Repeat the full listing exactly.

--------

(* ===== verification/FreeList.v ===== *)
(** * FreeList: lists of objects to use again ([base/free_list.h])

    [FreeList], [FreeArrayList] and [MemAlignedFreeArrayList], whose calls run one at a time
    (the thread safe ones have a mutex around each), and [aligned_malloc].  A pointer is a
    number, and what is allocated is always a new one; [deleted] records what was deleted. *)

From S2P Require Import Prelude.

Module FreeList.

(** ** The lists *)

Record FreeList := mkFreeList {
  outstanding_ : Z;
  free_list_ : list nat;
  next_object : nat;
  deleted : list nat;
}.

Definition set_outstanding (n : Z) (f : FreeList) : FreeList :=
  mkFreeList n (free_list_ f) (next_object f) (deleted f).
Definition set_free_list (l : list nat) (f : FreeList) : FreeList :=
  mkFreeList (outstanding_ f) l (next_object f) (deleted f).
Definition delete_objects (l : list nat) (f : FreeList) : FreeList :=
  mkFreeList (outstanding_ f) (free_list_ f) (next_object f) (deleted f ++ l).

(** [new T], [new T[size_]] and the like. *)
Definition Allocate (f : FreeList) : FreeList * nat :=
  (mkFreeList (outstanding_ f) (free_list_ f) (S (next_object f)) (deleted f), next_object f).

(** [outstanding_] is 0 in a [FreeList]; the constructor of [FreeArrayList] does not set it. *)
Definition FreeList_new (outstanding : Z) : FreeList := mkFreeList outstanding [] 0 [].

(** [free_list_.pop_back()], if there is an object. *)
Definition pop_back (f : FreeList) : option (FreeList * nat) :=
  p ← list.last (free_list_ f); Some (set_free_list (removelast (free_list_ f)) f, p).

Section Lists.
Variable max_size_ : Z.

--------

RESPONSE FOR THIS EXERCISE ->
(* ===== verification/FreeList.v ===== *)
(** * FreeList: lists of objects to use again ([base/free_list.h])

    [FreeList], [FreeArrayList] and [MemAlignedFreeArrayList], whose calls run one at a time
    (the thread safe ones have a mutex around each), and [aligned_malloc].  A pointer is a
    number, and what is allocated is always a new one; [deleted] records what was deleted. *)

From S2P Require Import Prelude.

Module FreeList.

(** ** The lists *)

Record FreeList := mkFreeList {
  outstanding_ : Z;
  free_list_ : list nat;
  next_object : nat;
  deleted : list nat;
}.

Definition set_outstanding (n : Z) (f : FreeList) : FreeList :=
  mkFreeList n (free_list_ f) (next_object f) (deleted f).
Definition set_free_list (l : list nat) (f : FreeList) : FreeList :=
  mkFreeList (outstanding_ f) l (next_object f) (deleted f).
Definition delete_objects (l : list nat) (f : FreeList) : FreeList :=
  mkFreeList (outstanding_ f) (free_list_ f) (next_object f) (deleted f ++ l).

(** [new T], [new T[size_]] and the like. *)
Definition Allocate (f : FreeList) : FreeList * nat :=
  (mkFreeList (outstanding_ f) (free_list_ f) (S (next_object f)) (deleted f), next_object f).

(** [outstanding_] is 0 in a [FreeList]; the constructor of [FreeArrayList] does not set it. *)
Definition FreeList_new (outstanding : Z) : FreeList := mkFreeList outstanding [] 0 [].

(** [free_list_.pop_back()], if there is an object. *)
Definition pop_back (f : FreeList) : option (FreeList * nat) :=
  p ← list.last (free_list_ f); Some (set_free_list (removelast (free_list_ f)) f, p).

Section Lists.
Variable max_size_ : Z.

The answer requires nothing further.